WORKING DATA =>
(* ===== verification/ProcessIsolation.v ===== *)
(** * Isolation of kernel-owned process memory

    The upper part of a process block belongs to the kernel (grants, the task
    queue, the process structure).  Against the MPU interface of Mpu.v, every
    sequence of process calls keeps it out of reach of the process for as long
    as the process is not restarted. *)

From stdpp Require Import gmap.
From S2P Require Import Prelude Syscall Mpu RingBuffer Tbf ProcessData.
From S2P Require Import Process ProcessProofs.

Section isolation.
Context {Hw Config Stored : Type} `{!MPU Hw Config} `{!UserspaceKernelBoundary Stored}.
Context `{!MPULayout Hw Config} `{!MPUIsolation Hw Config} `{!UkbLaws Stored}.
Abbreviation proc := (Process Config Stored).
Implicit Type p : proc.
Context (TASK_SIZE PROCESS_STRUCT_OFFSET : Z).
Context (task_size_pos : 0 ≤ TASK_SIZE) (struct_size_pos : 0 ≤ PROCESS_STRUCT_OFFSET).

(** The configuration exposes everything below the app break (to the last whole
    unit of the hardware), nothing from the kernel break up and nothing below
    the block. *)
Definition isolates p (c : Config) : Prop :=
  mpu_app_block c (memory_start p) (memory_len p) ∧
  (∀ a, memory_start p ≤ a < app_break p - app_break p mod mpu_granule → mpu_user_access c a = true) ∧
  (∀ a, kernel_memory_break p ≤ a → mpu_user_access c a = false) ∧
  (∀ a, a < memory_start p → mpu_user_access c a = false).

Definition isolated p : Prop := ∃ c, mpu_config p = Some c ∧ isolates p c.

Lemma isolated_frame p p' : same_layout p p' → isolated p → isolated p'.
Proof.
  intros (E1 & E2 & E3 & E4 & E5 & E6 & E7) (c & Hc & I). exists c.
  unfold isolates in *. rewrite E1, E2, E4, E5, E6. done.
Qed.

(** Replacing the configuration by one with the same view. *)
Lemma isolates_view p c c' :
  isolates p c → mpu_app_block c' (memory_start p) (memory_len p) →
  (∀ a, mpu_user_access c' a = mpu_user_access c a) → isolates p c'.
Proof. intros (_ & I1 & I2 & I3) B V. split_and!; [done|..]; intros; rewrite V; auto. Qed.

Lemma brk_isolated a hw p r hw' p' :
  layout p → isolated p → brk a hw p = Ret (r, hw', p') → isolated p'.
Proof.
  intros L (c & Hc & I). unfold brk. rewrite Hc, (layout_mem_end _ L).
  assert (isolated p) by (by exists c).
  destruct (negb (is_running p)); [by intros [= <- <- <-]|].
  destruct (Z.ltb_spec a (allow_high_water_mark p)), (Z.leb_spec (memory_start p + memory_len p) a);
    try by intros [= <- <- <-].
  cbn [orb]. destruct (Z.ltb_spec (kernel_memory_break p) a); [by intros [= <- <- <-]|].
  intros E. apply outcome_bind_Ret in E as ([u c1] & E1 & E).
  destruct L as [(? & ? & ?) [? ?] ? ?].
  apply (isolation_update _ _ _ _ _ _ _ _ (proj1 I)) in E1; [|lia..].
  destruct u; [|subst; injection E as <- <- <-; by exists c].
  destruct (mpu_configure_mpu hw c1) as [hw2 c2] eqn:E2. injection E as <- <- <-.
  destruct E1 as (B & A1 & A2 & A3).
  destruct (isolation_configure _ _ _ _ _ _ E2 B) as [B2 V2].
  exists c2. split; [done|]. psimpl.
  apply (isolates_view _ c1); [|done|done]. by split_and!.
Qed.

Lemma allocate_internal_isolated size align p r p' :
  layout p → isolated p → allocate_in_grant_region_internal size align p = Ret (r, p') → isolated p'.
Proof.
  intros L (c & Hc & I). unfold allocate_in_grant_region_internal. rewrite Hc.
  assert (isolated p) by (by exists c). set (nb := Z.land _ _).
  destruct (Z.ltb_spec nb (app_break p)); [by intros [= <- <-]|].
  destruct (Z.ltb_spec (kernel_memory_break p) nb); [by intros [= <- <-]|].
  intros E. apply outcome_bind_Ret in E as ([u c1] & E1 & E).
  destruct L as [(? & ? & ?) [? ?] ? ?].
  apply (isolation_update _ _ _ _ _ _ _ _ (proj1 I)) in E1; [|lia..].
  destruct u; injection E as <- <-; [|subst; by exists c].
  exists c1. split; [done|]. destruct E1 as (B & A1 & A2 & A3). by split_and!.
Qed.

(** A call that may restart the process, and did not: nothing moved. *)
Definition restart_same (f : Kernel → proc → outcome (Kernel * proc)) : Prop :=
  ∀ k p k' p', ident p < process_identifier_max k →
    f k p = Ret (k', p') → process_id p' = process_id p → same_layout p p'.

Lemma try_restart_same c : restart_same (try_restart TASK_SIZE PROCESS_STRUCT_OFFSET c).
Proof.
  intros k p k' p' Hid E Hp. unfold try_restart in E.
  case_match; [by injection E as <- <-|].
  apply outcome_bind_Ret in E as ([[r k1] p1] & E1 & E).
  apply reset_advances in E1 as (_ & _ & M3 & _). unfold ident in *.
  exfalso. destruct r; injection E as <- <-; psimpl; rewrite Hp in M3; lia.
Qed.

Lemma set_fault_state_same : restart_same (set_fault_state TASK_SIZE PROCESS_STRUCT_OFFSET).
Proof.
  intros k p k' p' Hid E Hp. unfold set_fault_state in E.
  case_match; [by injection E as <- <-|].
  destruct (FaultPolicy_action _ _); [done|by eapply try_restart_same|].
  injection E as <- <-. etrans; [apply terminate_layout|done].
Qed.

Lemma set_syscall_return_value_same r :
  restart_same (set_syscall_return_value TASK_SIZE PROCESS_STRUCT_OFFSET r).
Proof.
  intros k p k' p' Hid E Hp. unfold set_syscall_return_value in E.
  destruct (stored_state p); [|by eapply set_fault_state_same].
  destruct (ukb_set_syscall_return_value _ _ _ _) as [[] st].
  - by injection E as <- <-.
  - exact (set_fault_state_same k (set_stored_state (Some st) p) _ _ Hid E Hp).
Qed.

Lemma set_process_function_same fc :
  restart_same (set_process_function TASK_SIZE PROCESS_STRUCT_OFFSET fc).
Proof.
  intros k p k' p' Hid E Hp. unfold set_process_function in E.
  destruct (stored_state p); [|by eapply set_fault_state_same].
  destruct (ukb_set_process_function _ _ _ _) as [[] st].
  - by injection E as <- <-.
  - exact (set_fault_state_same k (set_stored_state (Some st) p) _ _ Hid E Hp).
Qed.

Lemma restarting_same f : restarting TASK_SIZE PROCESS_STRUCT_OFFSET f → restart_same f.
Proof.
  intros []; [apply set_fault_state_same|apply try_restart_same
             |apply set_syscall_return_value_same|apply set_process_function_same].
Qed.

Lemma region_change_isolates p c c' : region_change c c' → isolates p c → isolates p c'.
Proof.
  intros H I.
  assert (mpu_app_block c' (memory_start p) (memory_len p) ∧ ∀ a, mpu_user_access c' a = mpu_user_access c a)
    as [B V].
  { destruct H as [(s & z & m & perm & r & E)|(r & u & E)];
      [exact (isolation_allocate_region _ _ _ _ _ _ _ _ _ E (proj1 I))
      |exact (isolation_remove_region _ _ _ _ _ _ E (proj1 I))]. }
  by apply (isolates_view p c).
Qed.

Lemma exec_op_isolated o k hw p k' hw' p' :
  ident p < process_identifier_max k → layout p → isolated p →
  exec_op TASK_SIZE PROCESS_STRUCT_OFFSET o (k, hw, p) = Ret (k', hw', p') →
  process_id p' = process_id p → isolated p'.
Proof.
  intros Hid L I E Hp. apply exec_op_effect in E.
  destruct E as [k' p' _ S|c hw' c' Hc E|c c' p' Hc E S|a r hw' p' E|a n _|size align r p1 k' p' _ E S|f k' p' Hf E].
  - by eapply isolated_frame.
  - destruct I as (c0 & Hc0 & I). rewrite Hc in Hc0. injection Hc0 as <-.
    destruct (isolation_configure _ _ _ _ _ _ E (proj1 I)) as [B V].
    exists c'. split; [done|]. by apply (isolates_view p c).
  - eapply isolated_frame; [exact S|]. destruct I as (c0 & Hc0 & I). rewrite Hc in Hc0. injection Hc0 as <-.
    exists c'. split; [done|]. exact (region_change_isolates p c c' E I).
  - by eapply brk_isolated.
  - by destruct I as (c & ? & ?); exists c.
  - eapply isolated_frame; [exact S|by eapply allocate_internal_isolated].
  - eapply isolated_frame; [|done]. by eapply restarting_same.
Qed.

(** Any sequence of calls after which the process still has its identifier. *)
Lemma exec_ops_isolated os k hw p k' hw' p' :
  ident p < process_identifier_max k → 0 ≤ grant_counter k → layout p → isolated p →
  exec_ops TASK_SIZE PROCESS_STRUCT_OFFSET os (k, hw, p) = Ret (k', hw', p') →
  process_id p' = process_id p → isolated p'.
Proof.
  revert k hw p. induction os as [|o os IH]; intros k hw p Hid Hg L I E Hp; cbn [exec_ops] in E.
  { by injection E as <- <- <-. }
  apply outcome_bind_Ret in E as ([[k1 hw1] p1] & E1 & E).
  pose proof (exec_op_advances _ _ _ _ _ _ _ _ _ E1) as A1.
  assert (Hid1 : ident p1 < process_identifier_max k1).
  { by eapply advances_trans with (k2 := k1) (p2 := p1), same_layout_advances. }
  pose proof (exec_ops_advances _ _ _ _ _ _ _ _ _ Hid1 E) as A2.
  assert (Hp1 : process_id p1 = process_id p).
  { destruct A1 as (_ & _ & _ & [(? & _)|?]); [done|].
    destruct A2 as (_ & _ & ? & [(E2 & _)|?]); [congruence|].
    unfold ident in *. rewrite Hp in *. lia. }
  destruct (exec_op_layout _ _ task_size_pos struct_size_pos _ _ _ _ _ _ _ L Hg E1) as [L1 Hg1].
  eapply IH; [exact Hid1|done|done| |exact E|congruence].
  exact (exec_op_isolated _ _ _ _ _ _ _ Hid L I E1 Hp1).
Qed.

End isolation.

YOUR INSTRUCTIONS => Your reply should hold only the lines from the first line of the records through the one with "queue, the process", reproduced word for word.

OUTPUT BELOW =>
(* ===== verification/ProcessIsolation.v ===== *)
(** * Isolation of kernel-owned process memory

    The upper part of a process block belongs to the kernel (grants, the task
    queue, the process structure).  Against the MPU interface of Mpu.v, every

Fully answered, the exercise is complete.